Legal Holds and Preservation Best Practices in eDiscovery

Right Discovery Staff Writer

Preserving electronically stored information (ESI) is a foundational component of any effective eDiscovery strategy. When litigation is reasonably anticipated, organizations have a legal duty to ensure that relevant data is not deleted, altered, or lost. This obligation, known as the duty to preserve, applies to all potentially relevant ESI across platforms and formats. Failing to implement adequate preservation measures can lead to serious consequences, including court sanctions, evidentiary exclusions, or adverse inference instructions under Rule 37(e) of the Federal Rules of Civil Procedure (FRCP) [Federal Rules of Civil Procedure, Rule 37(e), 2015 Amendment].

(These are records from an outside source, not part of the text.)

(* ===== verification/HarqTxFacts.v ===== *)
(** * Units and processes of the transmitting side

    What a unit holds in each of its states, the counters of a process as counts over
    its units, and the specification of each operation on an acceptable input. *)

From S2P Require Import Prelude.
From S2P Require Import LteCommon.
From S2P Require Import HarqTx.
#[local] Open Scope Z_scope.

(** ** What a unit holds *)

Definition routable (d : Direction) : Prop := d = DL \/ d = UL.

Definition addressed (a c : Z) (pkt : Packet) : Prop :=
  acid (tag pkt) = a /\ cw (tag pkt) = c /\ routable (direction (tag pkt)).

(** The packet of a unit has the PDU as its chunk. *)
Definition carries (u : LteHarqUnitTx) (pdu : LteMacPdu) : Prop :=
  exists pkt, pdu_ u = Some pkt /\ front pkt = Some pdu.

(** Transmissions made so far, by state, with [m] retransmissions allowed. *)
Definition tx_bounds (m : Z) (s : TxHarqPduStatus) (t : Z) : Prop :=
  match s with
  | TXHARQ_PDU_EMPTY => t = 0
  | TXHARQ_PDU_SELECTED => 0 <= t <= m
  | TXHARQ_PDU_WAITING => 1 <= t <= m + 1
  | TXHARQ_PDU_BUFFERED => 1 <= t <= m
  end.

(** The chunk length agrees with the contents. *)
Definition measured (pdu : LteMacPdu) : Prop := chunkLength pdu = pdu_getBitLength pdu.

Definition holds (a c : Z) (u : LteHarqUnitTx) : Prop :=
  exists pkt pdu, pdu_ u = Some pkt /\ front pkt = Some pdu /\ addressed a c pkt /\
                  macPduId pdu = pduId_ u /\ measured pdu.

Record unit_ok (m a c : Z) (u : LteHarqUnitTx) : Prop := {
  ok_acid : unit_acid_ u = a;
  ok_cw : cw_ u = c;
  ok_max : maxHarqRtx_ u = m;
  ok_tx : tx_bounds m (status_ u) (transmissions_ u);
  ok_pdu : if unit_isEmpty u then pdu_ u = None /\ pduId_ u = -1 else holds a c u
}.

(** A packet the MAC may insert at a codeword. *)
Definition insertable (c : Z) (pkt : Packet) (pdu : LteMacPdu) : Prop :=
  front pkt = Some pdu /\ cw (tag pkt) = c /\ routable (direction (tag pkt)) /\ measured pdu.

(** The PDU as it is stored: stamped with its identifier. *)
Definition stamped (pdu : LteMacPdu) : LteMacPdu := pdu <| macPduId := getId pdu |>.

Section Units.
Context (m a c : Z) (Hm : 0 <= m < 255) (Hc : 0 <= c < MAX_CODEWORDS).
Implicit Types (u : LteHarqUnitTx) (pdu : LteMacPdu).

Lemma unit_ok_holds u :
  unit_ok m a c u -> status_ u <> TXHARQ_PDU_EMPTY -> holds a c u.
Proof.
  intros Hu Hs. pose proof (ok_pdu _ _ _ _ Hu) as Hp.
  unfold unit_isEmpty in Hp. by rewrite bool_decide_eq_false_2 in Hp.
Qed.

Lemma reset_ok u : unit_ok m a c u -> unit_ok m a c (resetUnit u).
Proof. intros []. by constructor. Qed.

Lemma unit_insert_spec u pkt pdu :
  unit_ok m a c u -> status_ u = TXHARQ_PDU_EMPTY -> insertable c pkt pdu ->
  exists u', unit_insertPdu u (Some pkt) = Ok u' /\ unit_ok m a c u' /\
             status_ u' = TXHARQ_PDU_SELECTED /\ transmissions_ u' = 0 /\
             carries u' (stamped pdu).
Proof.
  intros [Ha Hcw Hmx Ht Hp] Hs (Hf & Hpc & Hd & Hme). destruct pkt as [fr tg]. simpl in *.
  subst fr. unfold unit_insertPdu, unit_isEmpty. rewrite Hs. cbn -[wrap].
  rewrite Hcw, Hpc, Z.eqb_refl. cbn -[wrap]. eexists. split; [reflexivity|].
  split; [|split; [done|split; [done|by eexists]]].
  constructor; cbn -[wrap]; try done; [lia|].
  eexists _, _. split; [done|]. split; [done|]. split; [|done]. split; [done|].
  split; [|done]. cbn -[wrap]. apply wrap_small. unfold is_uint, MAX_CODEWORDS in *. lia.
Qed.

Lemma unit_mark_spec u pdu :
  unit_ok m a c u -> status_ u = TXHARQ_PDU_BUFFERED -> carries u pdu ->
  exists u', unit_markSelected u = Ok u' /\ unit_ok m a c u' /\
             status_ u' = TXHARQ_PDU_SELECTED /\ transmissions_ u' = transmissions_ u /\
             carries u' pdu.
Proof.
  intros Hu Hs Hcar. pose proof (unit_ok_holds _ Hu) as Hh. rewrite Hs in Hh.
  destruct Hu as [Ha Hcw Hmx Ht Hp]. unfold unit_markSelected, unit_isReady. rewrite Hs.
  cbn. eexists. split; [reflexivity|]. rewrite Hs in Ht. simpl in Ht.
  split; [constructor; cbn; try done; try lia; by apply Hh|done].
Qed.

(** A unit sends a copy of what it keeps. *)
Lemma unit_extract_spec NOW u pdu :
  unit_ok m a c u -> status_ u = TXHARQ_PDU_SELECTED -> carries u pdu ->
  exists pkt u', unit_extractPdu NOW u = Ok (pkt, u') /\ unit_ok m a c u' /\
    status_ u' = TXHARQ_PDU_WAITING /\ transmissions_ u' = transmissions_ u + 1 /\
    carries u' pdu /\ front pkt = Some pdu /\ addressed a c pkt /\
    txNumber (tag pkt) = transmissions_ u + 1 /\
    ndi (tag pkt) = (transmissions_ u =? 0) /\ pduId_ u' = pduId_ u.
Proof.
  intros Hu Hs Hcar.
  destruct (unit_ok_holds _ Hu) as (pkt & pdu' & Hp & Hf & (? & ? & ?) & Hid & Hme); [congruence|].
  destruct Hcar as (pkt' & Hp' & Hf'). rewrite Hp in Hp'. injection Hp' as <-.
  rewrite Hf in Hf'. injection Hf' as <-.
  destruct Hu as [Ha Hcw Hmx Ht _]. rewrite Hs in Ht. simpl in Ht.
  unfold unit_extractPdu, unit_isMarked. rewrite Hs, Hp. cbn -[wrap].
  rewrite (wrap_small 8 (transmissions_ u + 1)) by (unfold is_uint; lia).
  eexists _, _. split; [reflexivity|]. split; [|repeat split; cbn; try done; [by eexists|]].
  - constructor; cbn; try done; [lia|]. eexists _, _. by repeat split.
  - destruct (Z.eqb_spec (transmissions_ u + 1) 1), (Z.eqb_spec (transmissions_ u) 0);
      done || lia.
Qed.

(** Whether feedback ends the work on a PDU. *)
Definition ends (m t : Z) (fb : HarqAcknowledgment) : bool :=
  match fb with HARQACK => true | HARQNACK => t =? m + 1 end.

Lemma unit_feedback_spec u pdu fb :
  unit_ok m a c u -> status_ u = TXHARQ_PDU_WAITING -> carries u pdu ->
  exists u', unit_pduFeedback u fb = Ok (ends m (transmissions_ u) fb, u') /\
    unit_ok m a c u' /\
    (if ends m (transmissions_ u) fb then status_ u' = TXHARQ_PDU_EMPTY
     else status_ u' = TXHARQ_PDU_BUFFERED /\ transmissions_ u' = transmissions_ u /\
          carries u' pdu).
Proof.
  intros Hu Hs Hcar.
  destruct (unit_ok_holds _ Hu) as (pkt & pdu' & Hp & Hf & (? & ? & Hd) & Hid & Hme); [congruence|].
  pose proof Hu as [Ha Hcw Hmx Ht _]. rewrite Hs in Ht. simpl in Ht.
  assert (Hdir : forall out : bool * LteHarqUnitTx,
    match direction (tag pkt) with DL | UL => Ok out | _ => Throw
      "LteHarqUnitTx::pduFeedback(): unknown direction" end = Ok out)
    by (by destruct Hd as [-> | ->]).
  unfold unit_pduFeedback. rewrite Hp, Hs. cbn -[wrap]. rewrite Hdir, Hmx.
  rewrite (wrap_small 32 (m + 1)) by (unfold is_uint; lia).
  destruct fb; cbn -[resetUnit]; [destruct (Z.eqb_spec (transmissions_ u) (m + 1))|].
  - eexists. by split; [|split; [apply reset_ok|]].
  - eexists. split; [done|]. split; [|done].
    constructor; cbn; try done; [lia|]. eexists _, _. by repeat split.
  - eexists. by split; [|split; [apply reset_ok|]].
Qed.

Lemma unit_drop_spec u :
  unit_ok m a c u -> status_ u = TXHARQ_PDU_BUFFERED ->
  unit_dropPdu u = Ok (resetUnit u).
Proof. intros _ Hs. unfold unit_dropPdu. by rewrite Hs. Qed.

Lemma unit_forceDrop_eq u : unit_forceDropUnit u = resetUnit u.
Proof. unfold unit_forceDropUnit. by destruct (_ || _). Qed.

(** A unit that holds a PDU hands out its packet. *)
Lemma unit_getPdu_spec u :
  unit_ok m a c u -> status_ u <> TXHARQ_PDU_EMPTY ->
  exists pkt pdu, unit_getPdu u = Ok pkt /\ pdu_ u = Some pkt /\ front pkt = Some pdu.
Proof.
  intros Hu Hs. destruct (unit_ok_holds _ Hu Hs) as (pkt & pdu & Hp & Hf & _).
  exists pkt, pdu. unfold unit_getPdu, peekAtFront. rewrite Hp. simpl. by rewrite Hf.
Qed.

Lemma holds_carries u : unit_ok m a c u -> status_ u <> TXHARQ_PDU_EMPTY -> exists pdu, carries u pdu.
Proof.
  intros Hu Hs. destruct (unit_ok_holds _ Hu Hs) as (pkt & pdu & Hp & Hf & _).
  by exists pdu, pkt.
Qed.
End Units.

(** ** Processes *)

Record proc_ok (m a : Z) (p : LteHarqProcessTx) : Prop := {
  ok_len : vsize (units_ p) = MAX_CODEWORDS;
  ok_num : numHarqUnits_ p = MAX_CODEWORDS;
  ok_pacid : proc_acid_ p = a;
  ok_units : forall c u, vget (units_ p) c = Some u -> unit_ok m a c u;
  ok_empty : numEmptyUnits_ p = count unit_isEmpty (units_ p);
  ok_selected : numSelected_ p = count unit_isMarked (units_ p)
}.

A common and widely accepted method for initiating preservation is the issuance of a legal hold. A legal hold—also referred to as a litigation hold—is a written notice directing employees and relevant custodians to preserve potentially responsive information. The duty to preserve is triggered not at the filing of a lawsuit, but at the point when litigation becomes reasonably foreseeable, a principle underscored in Zubulake v. UBS Warburg LLC (Zubulake IV, 220 F.R.D. 212, S.D.N.Y. 2003). This early trigger ensures that critical evidence is not inadvertently destroyed through routine document retention or deletion policies.

Best practices for legal holds include clear, consistent communication and targeted outreach. Legal hold notices should describe the nature of the litigation, the types of information to be preserved, and the custodians’ responsibilities in detail. It’s not enough to merely send out a notice—organizations must monitor compliance, issue periodic reminders, and provide channels for custodians to ask questions. Technology platforms such as Relativity Legal Hold, offer automation tools that can streamline notice issuance, acknowledgment tracking, and escalation workflows.

Early collaboration with IT and records management is critical. Identifying where relevant data is stored—such as email systems, mobile devices, cloud storage, collaboration tools like Microsoft Teams or Slack, and backup archives—helps ensure comprehensive coverage. The Sedona Conference emphasizes that preservation efforts must be “reasonable and proportionate,” meaning that not every piece of data must be saved, but preservation must be conducted in good faith and tailored to the circumstances of the case.

Finally, maintaining a defensible audit trail is essential. Documentation should include when the legal hold was issued, which custodians were notified, when acknowledgments were received, and what steps were taken to preserve specific data sets. Courts increasingly expect organizations to demonstrate their preservation efforts in detail if challenged. By implementing these practices and using appropriate technology, legal teams can fulfill their duty to preserve ESI while minimizing legal risk and ensuring readiness for litigation.